(* ===== verification/CacheCore.v ===== *)
(** * The state of a local cache ([bluetape/cache/_core.py])

    [_CacheState]: entries in recency order, the heap of expiry records, the
    version of each key, and the activity counters.  An [OrderedDict] is its
    list of items in order; a heap of [heapq] is the sorted list of its items,
    since the source only reads its minimum, pops it, pushes and counts. *)

From Stdlib Require Import SpecFloat.
From stdpp Require Import sorting.
From S2P Require Import Prelude Python.
Open Scope py_scope.
Open Scope Z_scope.

(** ** Validators *)

Definition nanoseconds_per_second : Z := 1000000000.

(** [value.as_integer_ratio()] in lowest terms, then
    [(numerator * 1_000_000_000) // denominator]; the quotient does not depend
    on the common factor, so the ratio is taken with a power of two below. *)
Definition float_ns (f : float) : Z :=
  match f with
  | S754_finite s m e =>
      let n := (if s then Z.neg m else Z.pos m) in
      if 0 <=? e then n * 2 ^ e * nanoseconds_per_second
      else (n * nanoseconds_per_second) / 2 ^ (- e)
  | _ => 0
  end.

(** The comparison [value <= 0] of an [int] or a [float]. *)
Definition number_le_zero (v : pyval) : bool :=
  match v with
  | PyInt z => z <=? 0
  | PyFloat f => fle f f0
  | _ => false
  end.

==============================

### Task description
The answer should consist only of the lines from the one with "if 0 <=? e then" to the final line of the records above, retyped word for word.

### Your solution
      if 0 <=? e then n * 2 ^ e * nanoseconds_per_second
      else (n * nanoseconds_per_second) / 2 ^ (- e)
  | _ => 0
  end.

(** The comparison [value <= 0] of an [int] or a [float]. *)
Definition number_le_zero (v : pyval) : bool :=
  match v with
  | PyInt z => z <=? 0
  | PyFloat f => fle f f0
  | _ => false
  end.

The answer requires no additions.